There is one other factor of great interest to consider when talking about West Coast flood patterns. Note how close to the solar minimum these largest storms are. The 1964/65 major flood which inundated everything from Marin county north to the Canadian border struck right at the solar minimum as did the major ARs of 1955/56 and 1996/97. The localized large AR in 2016/17 occurs right as this last solar minimum begins, note that sunspots zeroed out right at the very end of Dec 2016.

There is a statue of the Donner Party at that lake which represents the depth of the snow which trapped them. I was living at Lake Tahoe in the winter of 1970/71. The snow that year equaled the depth of the snow that the Donner Party encountered as it rose to the exact same height as the memorial statue at Donner Lake. There was an amazing 12 feet in 3 days in late December after many earlier strong snow storms, and then around 10 days later we were hit with 6 feet in one day. I finally dug my car out of the snow in late April 1971.The odd thing about this is that there are no records of this huge storm. They have been lost to time for some reason.

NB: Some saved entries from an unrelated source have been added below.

(* ===== verification/RpcFetch.v ===== *)
(** Reads of a Solana RPC endpoint
    (web/apps/web/src/lib/solana/rpc-rate-limit.ts, second half): the retry loop of one
    request, the cache of recent responses, and the sharing of a request between the callers
    that ask for the same thing while it is under way.

    [JSON.parse] and [JSON.stringify] are arguments. The state of the module is its two
    maps; a caller that awaits a shared request is an entry of [fw_waiting]. An upstream
    request runs its callbacks in three steps, [Started], [Snapshotted] once the response was
    read and possibly cached, and gone after the [finally] callback, and any call may
    come in between. *)
From S2P Require Import Prelude JsString JsMap F64 Json RpcQueue.

Definition FRONTEND_SOLANA_RPC_COMPLETED_RESULT_TTL_MS := 1000.
Definition FRONTEND_SOLANA_RPC_COMPLETED_RESULT_MAX_ENTRIES := 256%nat.

Record RpcRequestKey := {
  cacheKey : string;
  hasRequestId : bool;
  method : string;
  requestId : json;
}.

Record RpcResponseSnapshot := {
  sn_bodyText : string;
  sn_headers : list (string * string);
  sn_ok : bool;
  sn_status : Z;
  sn_statusText : string;
}.

Record RecentRpcResponseSnapshot := { expiresAt : Z; snapshot : RpcResponseSnapshot }.

(** ** The retry loop of one request *)
Definition isRetryableRpcResponse (response : Response) : bool :=
  (status response =? 429) || (status response =? 500) || (status response =? 502) ||
  (status response =? 503) || (status response =? 504).

Definition SolanaRpcRateLimitError (method : string) : exn :=
  Exn "SolanaRpcRateLimitError" ("Solana RPC " +:+ method +:+ " is rate limited. Please retry.").

Section Fetch.
Context (toNumber : string -> f64) (dateParse : string -> option Z).

Definition getRetryDelayMs (response : option Response) (attempt now jitter : Z) : Z :=
  match getRetryAfterMs toNumber dateParse response now with
  | Some ms => ms
  | None => getBackoffDelayMs attempt jitter
  end.

(** What the loop did: its result, the attempts made, the delays waited between them. *)
Record Attempts := { at_result : result Response; at_count : nat; at_waits : list Z }.

Definition waitFirst (ms : Z) (rest : Attempts) : Attempts :=
  {| at_result := at_result rest; at_count := at_count rest; at_waits := ms :: at_waits rest |}.

(** [outcome i] is how the queue settles the [i]-th attempt; [now i] and [jitter i] are
    read for the delay after it. [remaining] rounds of the [for] loop are left. *)
Fixpoint attemptLoop (retryableMethod : option string) (outcome : nat -> Outcome) (now jitter : nat -> Z)
    (remaining attempt : nat) : Attempts :=
  let return_ r := {| at_result := r; at_count := S attempt; at_waits := [] |} in
  let isLast := Z.of_nat attempt =? FRONTEND_SOLANA_RPC_MAX_READ_ATTEMPTS - 1 in
  match remaining with
  | O => {| at_result := throwError "Frontend Solana RPC retry loop exhausted unexpectedly.";
            at_count := attempt; at_waits := [] |}
  | S remaining =>
      let next := attemptLoop retryableMethod outcome now jitter remaining (S attempt) in
      match outcome attempt with
      | Resolved response =>
          match retryableMethod with
          | Some name =>
              if negb (isRetryableRpcResponse response) then return_ (Ok response)
              else if isLast then
                if status response =? 429 then return_ (Throw (SolanaRpcRateLimitError name))
                else return_ (Ok response)
              else if status response =? 429 then next
              else waitFirst (getRetryDelayMs (Some response) (Z.of_nat attempt) (now attempt) (jitter attempt)) next
          | None => return_ (Ok response)
          end
      | Rejected error =>
          match retryableMethod with
          | Some name =>
              if negb (String.eqb (exn_name error) "TypeError") then return_ (Throw error)
              else if isLast then return_ (Throw (SolanaRpcRateLimitError name))
              else next
          | None => return_ (Throw error)
          end
      end
  end.

Definition runRpcFetch (outcome : nat -> Outcome) (now jitter : nat -> Z) (requestMethod : option string) : Attempts :=
  let retryableMethod := requestMethod ≫= fun name => if has RETRYABLE_RPC_METHODS name then Some name else None in
  attemptLoop retryableMethod outcome now jitter (Z.to_nat FRONTEND_SOLANA_RPC_MAX_READ_ATTEMPTS) 0.

(** An outcome after which a retryable read is tried again *)
Definition transient (o : Outcome) : bool :=
  match o with
  | Resolved response => isRetryableRpcResponse response
  | Rejected error => String.eqb (exn_name error) "TypeError"
  end.

(** The result when no attempt is left *)
Definition exhausted (name : string) (o : Outcome) : result Response :=
  match o with
  | Resolved response => if status response =? 429 then Throw (SolanaRpcRateLimitError name) else Ok response
  | Rejected _ => Throw (SolanaRpcRateLimitError name)
  end.

Definition settledAs (o : Outcome) : result Response :=
  match o with Resolved r => Ok r | Rejected e => Throw e end.

(** A read is attempted until an outcome is not transient, at most three times, and
    its result is that outcome, or after three transient ones the rate-limit error, or the
    server's last 5xx response; every other method, sending a transaction among them, is
    attempted exactly once. *)
Theorem fetch_attempts outcome now jitter name :
  let a := runRpcFetch outcome now jitter (Some name) in
  if has RETRYABLE_RPC_METHODS name then
    (1 <= at_count a <= 3)%nat /\
    (forall i, (S i < at_count a)%nat -> transient (outcome i) = true) /\
    (transient (outcome (pred (at_count a))) = false /\ at_result a = settledAs (outcome (pred (at_count a))) \/
     transient (outcome (pred (at_count a))) = true /\ at_count a = 3%nat /\ at_result a = exhausted name (outcome 2%nat))
  else at_count a = 1%nat /\ at_result a = settledAs (outcome 0%nat) /\ at_waits a = [].
Proof.
  unfold runRpcFetch. change (Z.to_nat FRONTEND_SOLANA_RPC_MAX_READ_ATTEMPTS) with 3%nat.
  cbn [mbind option_bind]. destruct (has RETRYABLE_RPC_METHODS name); cbv zeta;
    [|cbn [attemptLoop]; by destruct (outcome 0%nat)].
  assert (Hstep : forall n k, (n < 2)%nat ->
    let a := attemptLoop (Some name) outcome now jitter (S k) n in
    if transient (outcome n)
    then at_count a = at_count (attemptLoop (Some name) outcome now jitter k (S n)) /\
         at_result a = at_result (attemptLoop (Some name) outcome now jitter k (S n))
    else at_count a = S n /\ at_result a = settledAs (outcome n)).
  { intros n k Hn. cbn [attemptLoop]. unfold FRONTEND_SOLANA_RPC_MAX_READ_ATTEMPTS.
    destruct (Z.eqb_spec (Z.of_nat n) (3 - 1)) as [|_]; [lia|]. destruct (outcome n) as [r|e]; cbn [transient settledAs].
    - destruct (isRetryableRpcResponse r); cbn [negb]; [|done]. by destruct (status r =? 429).
    - by destruct (String.eqb (exn_name e) "TypeError"). }
  assert (Hlast : let a := attemptLoop (Some name) outcome now jitter 1 2 in
    at_count a = 3%nat /\ at_result a = if transient (outcome 2%nat) then exhausted name (outcome 2%nat)
                                       else settledAs (outcome 2%nat)).
  { cbn. destruct (outcome 2%nat) as [r|e]; cbn [transient settledAs exhausted].
    - destruct (isRetryableRpcResponse r); cbn [negb]; [|done]. by destruct (status r =? 429).
    - by destruct (String.eqb (exn_name e) "TypeError"). }
  pose proof (Hstep 0%nat 2%nat (Nat.lt_0_succ 1)) as H0. pose proof (Hstep 1%nat 1%nat (Nat.lt_succ_diag_r 1)) as H1.
  cbv zeta in *.
  destruct (transient (outcome 0%nat)) eqn:T0.
  2:{ destruct H0 as [-> ->]. cbn [pred]. split_and!; [lia|lia|intros i Hi; lia|by left]. }
  destruct H0 as [-> ->]. destruct (transient (outcome 1%nat)) eqn:T1.
  2:{ destruct H1 as [-> ->]. cbn [pred]. split_and!; [lia|lia| |by left]. intros [|i] Hi; [done|lia]. }
  destruct H1 as [-> ->]. destruct Hlast as [-> ->]. cbn [pred]. split_and!; [lia|lia| |].
  - intros [|[|i]] Hi; [done|done|lia].
  - destruct (transient (outcome 2%nat)); [right|left]; done.
Qed.

End Fetch.

(** ** Requests and responses as text *)
Section Sharing.
Context (jsonParse : string -> option json) (jsonStringify : json -> string).

(** The first argument of [fetch]; [InfoOther] is anything the code does not recognise. *)
Inductive RequestInfo := InfoString (text : string) | InfoURL (href : string) | InfoRequest (url method : string) | InfoOther.

(** The second one: its method, and its body when that is a string *)
Record RequestInit := { init_method : option string; init_body : option string }.

Definition getInputUrl (input : RequestInfo) : option string :=
  match input with
  | InfoString text => Some text
  | InfoURL href => Some href
  | InfoRequest url _ => Some url
  | InfoOther => None
  end.

Definition getInputMethod (input : RequestInfo) (init : option RequestInit) : string :=
  match init ≫= init_method with
  | Some (String _ _ as name) => name
  | _ => match input with InfoRequest _ name => name | _ => "GET" end
  end.

(** The endpoint whose queue a request goes to *)
Definition endpointOf (input : RequestInfo) : string := default "unknown-solana-rpc-endpoint"%string (getInputUrl input).

Definition upper_char (c : ascii) : ascii :=
  let n := char_code c in if (97 <=? n) && (n <=? 122) then ascii_of_N (Z.to_N (n - 32)) else c.
Definition lower_char (c : ascii) : ascii :=
  let n := char_code c in if (65 <=? n) && (n <=? 90) then ascii_of_N (Z.to_N (n + 32)) else c.
Definition toUpperCase (s : string) : string := unchars (map upper_char (chars s)).
Definition toLowerCase (s : string) : string := unchars (map lower_char (chars s)).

There is a possible correlation between that snow in 1970/71 and the Donner Party tragedy in that sunspots were at low levels. The Ark Storm of 1862/63 is also similarly situated, striking not long after a rapid drop from the max of that cycle.

February 2, 2021 5:05 pm

Everyone fails to realize that after 4 billion years the climate was perfect in 1950. March, actually. March, 1950. Yup, we had it and blew it.

eck
February 2, 2021 6:05 pm

“Like hurricanes, atmospheric rivers are projected to grow longer, wider and wetter in a warming climate”. Except that they haven’t. I don’t know about you, but I’m really getting tired of this alarmist BS. It seems to never end and to be getting more desperate.